Initial ROP sensitivities were assessed, and results show that if the auto-curve algorithm has an ROP error of 20% higher than true ROP, the trajectory error generated [is similar to an 80% ROP error and] gives a TVD of approximately 100 ft too high at target TVD, and a larger displacement if the error is 20% lower than true ROP. Fine-tuned tests with smaller errors were performed (SPE-194727-MS), showing that overall ROP error throughout the well is critical but that fluctuation in ROP throughout the well is not. A key achievement was demonstrating the sensitivity of auto-curve input ROP to ROP variations in the hole propagation model. The resultant trajectory accuracy to the planned well path is a function of how accurate the ROP is, which is fed into the auto-curve controller.
It is possible to calculate the ROP error (design an ROP observer at surface) and advise DLS nudges or corrections to ROP to make the TVD correction required during drilling. The TVD correction can be made by manually adjusting the DLS desired by downlinking a DLS nudge; alternatively, ROP can be adjusted by downlinking ROP or by controlled drilling or by automated downlinking of ROP in the future.

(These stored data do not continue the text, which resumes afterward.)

(* ===== verification/Following.v ===== *)
(** * What the steps of an execution may change

    Most steps of an execution ([neutral]) leave the run rows and the runs in memory alone; writes
    ([calm]) move the stored state along the transition table.  The rules here carry both through the
    programs of [Branches] and [Stepper]. *)

From S2P Require Import Prelude Json Types Text Pipeline Graph Yaml Access Db Coordination Codec Worker Store Rows Sessions RunRows Effects Runtime Files Workspace Execution Lifecycle Threads Reduction Steps Branches Stepper.

(** A call leaves nothing in the state. *)
Definition silent (c : XCall) (w : XW) : XW := w.

Section Neutral.
Context `{L : JsonLib} {HL : JsonLaws L} `{Y : YamlLib} {E : RuntimeEnv} {HE : RuntimeEnvLaws E} {X : ExecutionEnv} {SE : StepEnv}.
Context (config : RuntimeConfig) (single : coordinated config = false).

(** The run in memory keeps its identity, its steps and its waiting branches. *)
Definition keeps (l l' : Loc) : Prop :=
  id (l_run l') = id (l_run l) /\ steps (l_run l') = steps (l_run l) /\ ready (l_run l') = ready (l_run l).
#[global] Instance keeps_preorder : PreOrder keeps.
Proof. split; [done|]. intros a b c (H1 & H2 & H3) (H4 & H5 & H6). unfold keeps. by rewrite H4, H5, H6. Qed.
Definition retains (l l' : Loc) : Prop := keeps l l' /\ state (l_run l') = state (l_run l).
#[global] Instance retains_preorder : PreOrder retains.
Proof. split; [done|]. intros a b c [H1 H2] [H3 H4]. split; [by transitivity b|congruence]. Qed.

Definition unmoved (w w' : XW) : Prop :=
  same (sys_rt (x_sys w)) (sys_rt (x_sys w')) /\ locals (x_sys w') = locals (x_sys w) /\ x_groups w' = x_groups w /\
  x_running w' = x_running w /\ x_exhausted w' = x_exhausted w /\ x_derailed w' = x_derailed w.
#[global] Instance unmoved_preorder : PreOrder unmoved.
Proof.
  split; [done|]. intros a b c (H1 & H2 & H3 & H4 & H5 & H6) (K1 & K2 & K3 & K4 & K5 & K6).
  split_and!; [by transitivity (sys_rt (x_sys b))|congruence..].
Qed.

Definition found {A} (l : Loc) (r : Loc * outcome A) : Prop := retains l r.1 /\ r.2 <> Exhausted.
Definition neutral {A} (m : Ex A) : Prop := forall l, lands silent unmoved (found l) (m l).

Lemma neutral_ret {A} (a : A) : neutral (mret a).
Proof. intros l. by split. Qed.
Lemma neutral_out {A} (o : outcome A) : o <> Exhausted -> neutral (ex_out o).
Proof. intros Ho l. by split. Qed.
Lemma neutral_lift {A} (r : tres A) : neutral (ex_lift r).
Proof. apply neutral_out. by destruct r. Qed.
Lemma neutral_modify f : (forall l, retains l (f l)) -> neutral (ex_modify f).
Proof. intros Hf l. split; [apply Hf|done]. Qed.
Lemma neutral_loc : neutral ex_loc.
Proof. intros l. by split. Qed.
Lemma neutral_call c : neutral (ex_call c).
Proof. intros l. split; [done|]. intros r. split; [done|]. by destruct r. Qed.
Lemma neutral_bind {A B} (m : Ex A) (f : A -> Ex B) : neutral m -> (forall a, neutral (f a)) -> neutral (m ≫= f).
Proof.
  intros Hm Hf l. eapply lands_bind; [apply Hm|]. intros [l1 o] [Hr Ho]. simpl in *. destruct o as [a|x| |]; [|by split..|done].
  eapply lands_mono; [|apply Hf]. intros [l2 o] [Hr' Ho']. split; [by transitivity l1|done].
Qed.
Lemma neutral_handle {A} (m : Ex A) h : neutral m -> (forall x, neutral (h x)) -> neutral (ex_handle m h).
Proof.
  intros Hm Hh l. eapply lands_bind; [apply Hm|]. intros [l1 o] [Hr Ho]. simpl in *. destruct o as [a|x| |]; [by split| |by split|done].
  eapply lands_mono; [|apply Hh]. intros [l2 o] [Hr' Ho']. split; [by transitivity l1|done].
Qed.
Lemma neutral_block {A} (m : IO XW A) : Always unmoved m -> neutral (ex_block m).
Proof. intros Hm l w. split; [apply Hm|]. split; [done|]. by destruct (m w).2. Qed.
Lemma neutral_rt {A} (m : IO RT A) : Always same m -> neutral (ex_rt m).
Proof.
  intros Hm. apply neutral_block. intros w. unfold on_sys, on_rt. specialize (Hm (sys_rt (x_sys w))).
  destruct (m (sys_rt (x_sys w))) as [w' r]. by split_and!.
Qed.
Lemma neutral_guard c code msg : neutral (ex_guard c code msg).
Proof. apply neutral_lift. Qed.
Lemma neutral_throw {A} c msg : neutral (A := A) (ex_throw c msg).
Proof. apply neutral_lift. Qed.
Lemma neutral_run : neutral ex_run.
Proof. apply neutral_bind; [apply neutral_loc|intros l; apply neutral_ret]. Qed.
Lemma neutral_update f : (forall r, id (f r) = id r /\ steps (f r) = steps r /\ ready (f r) = ready r /\ state (f r) = state r) ->
  neutral (ex_update f).
Proof. intros Hf. apply neutral_modify. intros l. destruct (Hf (l_run l)) as (H1 & H2 & H3 & H4). by split. Qed.
Lemma neutral_attempt f : neutral (ex_attempt f).
Proof. by apply neutral_modify. Qed.
Lemma neutral_record : neutral ex_attempt_record.
Proof. apply neutral_bind; [apply neutral_loc|intros l; apply neutral_ret]. Qed.
Lemma neutral_record_bind {A} (f : StoreRecord -> Ex A) :
  (forall rc, rc_kind rc <> KRun -> neutral (f rc)) -> neutral (ex_attempt_record ≫= f).
Proof. intros Hf l. by apply Hf. Qed.
Lemma neutral_persist w rs : other rs -> neutral (persist None w rs).
Proof. intros Hrs. unfold persist. apply neutral_rt. by apply same_commit. Qed.
Lemma neutral_iter {A} (f : A -> Ex unit) l : (forall a, neutral (f a)) -> neutral (ex_iter f l).
Proof. intros Hf. induction l as [|a l IH]; [apply neutral_ret|]. apply neutral_bind; [apply Hf|by intros _]. Qed.
Lemma neutral_when b m : neutral m -> neutral (ex_when b m).
Proof. destruct b; [done|intros _; apply neutral_ret]. Qed.
End Neutral.

Create HintDb neutral.
#[export] Hint Resolve neutral_ret neutral_lift neutral_loc neutral_call neutral_guard neutral_throw neutral_run neutral_attempt
  neutral_record neutral_rt same_now same_fresh same_call same_get same_get_run : neutral.
#[export] Hint Extern 1 (neutral (ex_call _)) => apply neutral_call : neutral.
#[export] Hint Extern 3 (neutral (ex_out _)) => apply neutral_out; discriminate : neutral.
#[export] Hint Extern 3 (neutral (ex_update _)) => apply neutral_update; done : neutral.
#[export] Hint Extern 3 (neutral (ex_modify _)) => apply neutral_modify; done : neutral.
#[export] Hint Extern 3 (neutral (persist None _ _)) => apply neutral_persist; by repeat constructor : neutral.
(** A program built from neutral steps. *)
Ltac reads :=
  repeat first
    [ solve [eauto 3 with neutral] | match goal with |- neutral (mbind _ ex_attempt_record) => apply neutral_record_bind; intros ? ? end | lazymatch goal with |- neutral (mbind _ _) => apply neutral_bind; [|intros ?] end
    | lazymatch goal with |- neutral (ex_handle _ _) => apply neutral_handle; [|intros ?] end
    | apply neutral_when | apply neutral_iter; intros ? | case_match ].

Section Reads.
Context `{L : JsonLib} {HL : JsonLaws L} `{Y : YamlLib} {E : RuntimeEnv} {HE : RuntimeEnvLaws E} {X : ExecutionEnv} {SE : StepEnv}.
Context (config : RuntimeConfig) (single : coordinated config = false).

Lemma neutral_validate sch v name dir : neutral (ex_validate sch v name dir).
Proof. apply neutral_lift. Qed.
Lemma neutral_stage l : neutral (stage_continuations l).
Proof. induction l as [|c l IH]; cbn [stage_continuations]; [reads|]. reads. Qed.
Lemma neutral_execute started staging n c m : (forall j, neutral (started j)) -> neutral (execute_node started staging n c m).
Proof. intros Hs. unfold execute_node. reads. apply neutral_stage. Qed.
Lemma neutral_stored_snapshot i : neutral (stored_snapshot i).
Proof. unfold stored_snapshot. reads. Qed.
Lemma same_turns session after through limit : Always same (r_store (session_turns_between session after through limit)).
Proof. apply same_store, mrows_turns. Qed.
Lemma neutral_session_context r : neutral (session_context r).
Proof.
  unfold session_context. reads; first [apply neutral_stored_snapshot|apply neutral_rt, same_turns].
Qed.
Lemma neutral_describe n : neutral (describe_node n).
Proof. unfold describe_node. reads. Qed.
Lemma neutral_failure n x : neutral (describe_failure n x).
Proof. unfold describe_failure. reads. Qed.
Lemma neutral_stamp : neutral stamp_attempt.
Proof. unfold stamp_attempt. reads. Qed.
Lemma neutral_record_worker n m : neutral (record_worker n m).
Proof. unfold record_worker. reads. Qed.
Lemma neutral_candidates n : neutral (take_candidates n).
Proof. unfold take_candidates. reads. Qed.
Lemma neutral_known_child : neutral known_child.
Proof. unfold known_child, child_of_run, attempt_child. reads. Qed.
Lemma neutral_check_result p n m : neutral (check_result p n m).
Proof. unfold check_result. reads; apply neutral_validate. Qed.

(** Branches. *)
Lemma neutral_persist_attempt w : neutral (persist_attempt None w).
Proof. unfold persist_attempt. reads. Qed.
Lemma neutral_finish st msg : neutral (finish_attempt st msg).
Proof. unfold finish_attempt. reads. Qed.
End Reads.
#[export] Hint Resolve neutral_validate neutral_stage neutral_stored_snapshot neutral_session_context neutral_describe neutral_failure
  neutral_stamp neutral_record_worker neutral_candidates neutral_known_child neutral_check_result neutral_persist_attempt
  neutral_finish : neutral.

(** ** Branches *)

Section Branch.
Context `{L : JsonLib} {HL : JsonLaws L} `{Y : YamlLib} {E : RuntimeEnv} {HE : RuntimeEnvLaws E} {X : ExecutionEnv} {SE : StepEnv}.
Context (config : RuntimeConfig) (single : coordinated config = false) (polls : nat) (p : PipelineDefinition).

Lemma neutral_job work job : neutral (job_started None work job).
Proof. unfold job_started. reads. Qed.
Lemma neutral_await n child : neutral (await_child n child).
Proof. induction n as [|n IH]; cbn [await_child]; reads. Qed.
Lemma neutral_child depth n : neutral (branch_child config polls p depth n).
Proof. unfold branch_child. reads; apply neutral_await. Qed.
Lemma neutral_route n cond : neutral (branch_route p n cond).
Proof. unfold branch_route. reads. Qed.
Lemma neutral_try depth work n c : neutral (branch_try config polls p depth None work n c).
Proof.
  unfold branch_try. reads; first [apply neutral_child|apply neutral_execute, neutral_job|apply neutral_route].
Qed.
Lemma neutral_attempts depth work attempt n c : forall remaining number,
  neutral (branch_attempts config polls p depth None work attempt n c remaining number).
Proof.
  intros remaining. induction remaining as [|remaining IH]; intros number; cbn [branch_attempts]; [reads|].
  reads; first [apply neutral_try|apply IH].
Qed.
End Branch.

The DD will make adjustments during drilling (as is done when running inclination hold or inclination and azimuth hold), and the auto-curve controller (even with a 10% error to ROP) would generate a predictable yield, which the DD would adjust to land the well in the correct place. There would be a smoother curve and fewer downlinks than the current manual method for drilling the curve.
In addition, the DD or operator would not require as much skill or experience to make these adjustments and correct the well path. Although the DD deviated from the well plan and kicked off early, the turn was done early, and the trajectory converged to the target azimuth during the run, passing through the target within feet of the centerline. The MILS tests are pure 2D and follow a virtual 2D well plan, which is why they plot straight from the tie-in point to the target. They do not deviate from the well plan, and all end up within feet of the target in the virtual plan.
The results of virtual field tests also helped evolve the single auto-curve algorithm into the current state of autonomy—the auto-curve mode behaves much like other automated modes, such as auto-inclination (inclination hold) and auto-tangent (azimuth hold), in that the DD engages the mode and tweaks the settings (DLS/TF/ROP) as required, depending on the trajectory generated. The auto-curve controller internally adjusts steering controls, such as steering ratio, and is real-world proven with results. But such proof points were made possible by the virtual field tests. These simulations enabled developing the workflows, algorithms, and data architecture needed for actual field trials, accelerating the evolution of autonomous BHAs.
Path forward. Of course, fully autonomous BHAs are still ahead of us, but what’s being done today is evolving crucial capabilities such as auto-curve, which surmounts one of the last significant autonomy obstacles. And achieving this means dispensing with siloed, independent workflows that, in the long run, will reduce downlinks, increase drilling speed, improve drilling efficiency and minimize deviation from the plan with less tortuosity—all while helping to reduce associated emissions.
*Mark of Schlumberger
ACKNOWLEDGEMENT
This article contains elements from SPE paper 194727-MS, which was presented at the at the SPE Middle East Oil and Gas Show and Conference, March 18-21, 2019.